To test this interpretation that “off” responses are necessary for unsensing, Raman and members of his lab used Pavlovian methods to train locusts to recognize certain odors. When the trained locusts were presented with the scent they had been conditioned to recognize, they opened their palps — sensory appendages near their mouths — and kept them open as long as the stimulus was presented, or during the time the “on” neurons would be responding. Raman and his team found that trying to distract the locusts with another cue did not terminate the behavioral response, even though the “on” neurons responding to the odor they had been conditioned to recognize were no longer active.

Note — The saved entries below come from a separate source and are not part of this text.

(** In the sample shop user 7, with two cart rows, posts an address. *)
Lemma X16_checkout_never_places_an_order_witness :
  cart place_order shop = Fail AttributeError /\
  checkout sample_env place_order shop = Fail AttributeError.
Proof.
  apply (proj1 (proj2 (X16_checkout_never_places_an_order sample_env
                         place_order shop))).
  vm_compute. discriminate.
Defined.

Lemma add_to_cart_row (env : Env) (req : Request) (product_id : Z) (st : Store)
    (r : Reply) (st' : Store) :
  add_to_cart env req product_id st = Done (r, st') ->
  products st' = products st /\
  exists c,
    In c (carts st') /\
    Cart.user_id c = session_user_id req /\
    Cart.product_id c = product_id.
Proof.
  unfold add_to_cart.
  destruct (form_int_default env req "quantity" 1) as [q|e]; [|discriminate].
  cbn [python and_then]. unfold bind_integer.
  destruct (sqlite_integer product_id); [|discriminate]. cbn [and_then].
  destruct (find _ (carts st)) as [c|] eqn:Ef.
  - destruct (sqlite_integer (Cart.quantity c + q)); [|discriminate].
    cbn [and_then]. intros H. injection H as _ <-.
    split; [reflexivity|].
    apply find_some in Ef. destruct Ef as [Hin Hc].
    apply andb_true_iff in Hc. destruct Hc as [Hu Hp].
    apply Z.eqb_eq in Hu, Hp.
    eexists. split; [cbn [with_carts carts]; now apply update_cart_row_mem|].
    split; assumption.
  - destruct (sqlite_integer q); [|discriminate].
    cbn [and_then]. intros H. injection H as _ <-.
    split; [reflexivity|].
    eexists. split; [cbn [with_carts carts]; apply in_or_app; right; now left|].
    split; reflexivity.
Qed.

(** X18 (add_to_cart, lines 599-616; cart, lines 618-628; checkout, lines
    664-675).  [add_to_cart] does not look the product up: whenever it
    returns, for a product that exists or not, the cart of the session user
    holds a row for that product id, and from then on the cart page and the
    checkout of that user, GET or POST, raise [AttributeError] at
    [item.product]. *)
Theorem X18_cart_breaks_after_add (env : Env) (req : Request)
    (product_id : Z) (st : Store) (r : Reply) (st' : Store) :
  add_to_cart env req product_id st = Done (r, st') ->
  (exists c,
      In c (cart_items_of st' (session_user_id req)) /\
      Cart.product_id c = product_id) /\
  cart req st' = Fail AttributeError /\
  (forall env' req',
      session_user_id req' = session_user_id req ->
      checkout env' req' st' = Fail AttributeError).
Proof.
  intros H.
  destruct (add_to_cart_row env req product_id st r st' H)
    as (_ & c & Hin & Hu & Hp).
  assert (Hc : In c (cart_items_of st' (session_user_id req))).
  { unfold cart_items_of. apply filter_In. split; [exact Hin|].
    now apply Z.eqb_eq. }
  split; [now exists c|].
  split.
  - unfold cart.
    destruct (cart_items_of st' (session_user_id req)); [contradiction|].
    now rewrite add_lines_cons.
  - intros env' req' Hs. unfold checkout. rewrite Hs.
    destruct (cart_items_of st' (session_user_id req)); [contradiction|].
    now rewrite add_lines_cons.
Qed.

(** In the sample shop user 9, whose cart is empty, adds product 99, which
    does not exist. *)
Lemma X18_cart_breaks_after_add_witness :
  cart first_visit shop = Done (silently (cart_page [] 0)) /\
  exists r st',
    add_to_cart sample_env first_visit 99 shop = Done (r, st') /\
    cart first_visit st' = Fail AttributeError /\
    checkout sample_env first_visit st' = Fail AttributeError.
Proof.
  split; [reflexivity|].
  assert (Hrun : exists r st',
             add_to_cart sample_env first_visit 99 shop = Done (r, st'))
    by (vm_compute; eexists; eexists; reflexivity).
  destruct Hrun as (r & st' & Hrun).
  destruct (X18_cart_breaks_after_add sample_env first_visit 99 shop r st' Hrun)
    as (_ & Hcart & Hcheckout).
  exists r, st'. split; [exact Hrun|]. split; [exact Hcart|].
  now apply Hcheckout.
Defined.

(** ** A product taken off the catalog *)

Lemma inactive_not_listed (rows : list Product.t) (pid : Z) (product' x : Product.t)
    (f : Product.t -> bool) :
  NoDup (map Product.id rows) ->
  Product.id product' = pid ->
  f product' = false ->
  In x (filter f (update_product_row rows pid product')) ->
  Product.id x <> pid /\ In x (filter f rows).
Proof.
  intros Hnd Hid Hf. induction rows as [|y rows IH]; simpl; [contradiction|].
  simpl in Hnd. apply NoDup_cons_iff in Hnd. destruct Hnd as [Hy Hnd].
  destruct (Product.id y =? pid) eqn:Ey.
  - apply Z.eqb_eq in Ey. simpl. rewrite Hf. intros Hx. split.
    + intros Hxid. apply Hy. rewrite Ey, <- Hxid. apply in_map.
      apply filter_In in Hx. tauto.
    + destruct (f y); [now right | exact Hx].
  - simpl. destruct (f y).
    + intros [<- | Hx].
      * split; [now apply Z.eqb_neq | now left].
      * destruct (IH Hnd Hx). split; [assumption | now right].
    + exact (IH Hnd).
Qed.

Lemma others_still_listed (rows : list Product.t) (pid : Z) (product' x : Product.t)
    (f : Product.t -> bool) :
  Product.id x <> pid ->
  In x (filter f rows) ->
  In x (filter f (update_product_row rows pid product')).
Proof.
  intros Hx. induction rows as [|y rows IH]; simpl; [contradiction|].
  destruct (Product.id y =? pid) eqn:Ey.
  - apply Z.eqb_eq in Ey. simpl. destruct (f y).
    + intros [<- | Hin]; [contradiction|].
      destruct (f product'); [now right | exact Hin].
    + intros Hin. destruct (f product'); [now right | exact Hin].
  - simpl. destruct (f y).
    + intros [<- | Hin]; [now left | right; now apply IH].
    + exact IH.
Qed.

(** X19 (admin_delete_product, lines 950-958; products, lines 576-586).
    With distinct product keys, deleting a product that exists is a soft
    delete: it takes exactly that product off every catalog listing and
    changes nothing else.  The other products are listed as before, the
    product row keeps its price and stock, and the cart rows that name it,
    the orders and the order items stay. *)
Theorem X19_delete_hides_product_only (product_id : Z) (st : Store)
    (product : Product.t) :
  NoDup (map Product.id (products st)) ->
  sqlite_integer product_id = true ->
  get_product st product_id = Some product ->
  exists st',
    admin_delete_product product_id st
    = Done (flash_then "Product deleted successfully" "success"
                       (redirect_to "admin_products" None), st') /\
    (forall category, exists listed listed',
        products_page category st = silently (catalog_page listed category) /\
        products_page category st' = silently (catalog_page listed' category) /\
        forall x, In x listed' <-> (In x listed /\ Product.id x <> product_id)) /\
    (forall q, price_of st' q = price_of st q) /\
    (forall q, stock_of st' q = stock_of st q) /\
    carts st' = carts st /\
    orders st' = orders st /\
    order_items st' = order_items st.
Proof.
  intros Hnd Hfit Hg. unfold admin_delete_product.
  rewrite (bind_integer_ok _ Hfit). cbn [and_then]. rewrite Hg.
  eexists. split; [reflexivity|].
  set (gone := {| Product.id := Product.id product;
                  Product.name := Product.name product;
                  Product.description := Product.description product;
                  Product.category := Product.category product;
                  Product.price := Product.price product;
                  Product.stock_quantity := Product.stock_quantity product;
                  Product.image := Product.image product;
                  Product.specifications := Product.specifications product;
                  Product.wattage := Product.wattage product;
                  Product.is_active := false;
                  Product.created_at := Product.created_at product |}).
  assert (Hid : Product.id gone = product_id).
  { unfold get_product in Hg. apply find_some in Hg. destruct Hg as [_ Hg].
    now apply Z.eqb_eq in Hg. }
  assert (Hfind : forall q,
             find (fun p => Product.id p =? q)
                  (update_product_row (products st) product_id gone)
             = if q =? product_id then Some gone else get_product st q).
  { intros q. rewrite find_product_update by exact Hid.
    unfold get_product in *. now rewrite Hg. }
  assert (Hprice : forall q,
             price_of {| products := update_product_row (products st) product_id gone;
                         carts := carts st; orders := orders st;
                         order_items := order_items st |} q
             = price_of st q).
  { intros q. unfold price_of, get_product at 1. cbn [products]. rewrite Hfind.
    destruct (q =? product_id) eqn:E; [|reflexivity].
    apply Z.eqb_eq in E. subst q. now rewrite Hg. }
  split; [|split; [exact Hprice|split; [|repeat split]]].
  - intros category. unfold products_page. cbn [products].
    destruct (category =? "all")%string.
    + eexists. eexists. split; [reflexivity|]. split; [reflexivity|].
      intros x. split.
      * intros Hx.
        destruct (inactive_not_listed _ _ gone x Product.is_active Hnd Hid
                    eq_refl Hx). tauto.
      * intros [Hx Hne]. now apply others_still_listed.
    + eexists. eexists. split; [reflexivity|]. split; [reflexivity|].
      intros x. split.
      * intros Hx.
        destruct (inactive_not_listed _ _ gone x
                    (fun p => is_str (Product.category p) category
                              && Product.is_active p) Hnd Hid
                    (andb_false_r _) Hx). tauto.
      * intros [Hx Hne]. now apply others_still_listed.
  - intros q. unfold stock_of, get_product at 1. cbn [products]. rewrite Hfind.
    destruct (q =? product_id) eqn:E; [|reflexivity].
    apply Z.eqb_eq in E. subst q. now rewrite Hg.
Qed.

The “off” process has puzzled researchers for a long time. In an earlier study published in Nature Neuroscience, Raman’s group reported that locusts recognize trained odorants within a few hundred milliseconds after the stimulus is presented.
“Since generating a strong spiking response is metabolically expensive, and the odor has already been recognized, why have another bout of dense spiking after the stimulus termination?” Raman said. “Now we know that it is actively terminating the behavior response to that particular stimulus. Our results are beginning to provide some insights on the importance of neural responses that occur during and after a stimulus exposure in generating a dynamic behavioral response,” he said.
To illustrate how this process works, look at the image on the left for 5 seconds, then look at the small x on the right. You’ll likely see the positive image of the photograph.
After seeing this behavior in the locusts, Raman turned over the primate part of the study to Wensheng Sun, a doctoral student who worked in Raman’s lab and now works in the lab of Dennis Barbour, MD, PhD, associate professor of biomedical engineering. Sun tried to find if the similar neural response features were also present in the auditory cortex of primates. To their surprise, it was.
Raman said “off” neurons have been reported in other sensory systems, particularly in vision. However, an “on” neuron or pathway in the visual system is always activated by light and an “off” neuron or pathway is always activated in darkness.
“What we find in audition and olfaction is quite different,” he said. “A single neuron can respond when the odor or sound is present, the ‘on’ response, for some set of stimuli and the same neuron can also respond with an ‘off’ response to others. In that, the on/off responses in the visual vs. olfactory/auditory systems differ.”
Barbour, who studies the neurophysiology of sensory processing in the auditory system, said while the response times between the olfactory and auditory systems are different, the neurons are responding in the same way. Olfaction is a very slow modality, while speech and sound move very quickly. If we miss a word or a stretch of speech when someone is speaking, it becomes difficult to understand.
“We saw this rapid decoding in the auditory system as fast as we could detect it. If an animal hears a predator, it has to know quickly. That makes perfect evolutionary sense. The active reset prepares the auditory system for the next sound to be decoded just as quickly.”
Barbour said the results of the research gives strong evidence that there may exist a stored set of signal processing motifs that is potentially shared by different systems and sensory modalities.
“It could be universal,” he said. “Similar findings in different species, sensory systems and brain regions support the idea that this is a general phenomenon, therefore that this would exist in other species and other sensory systems.”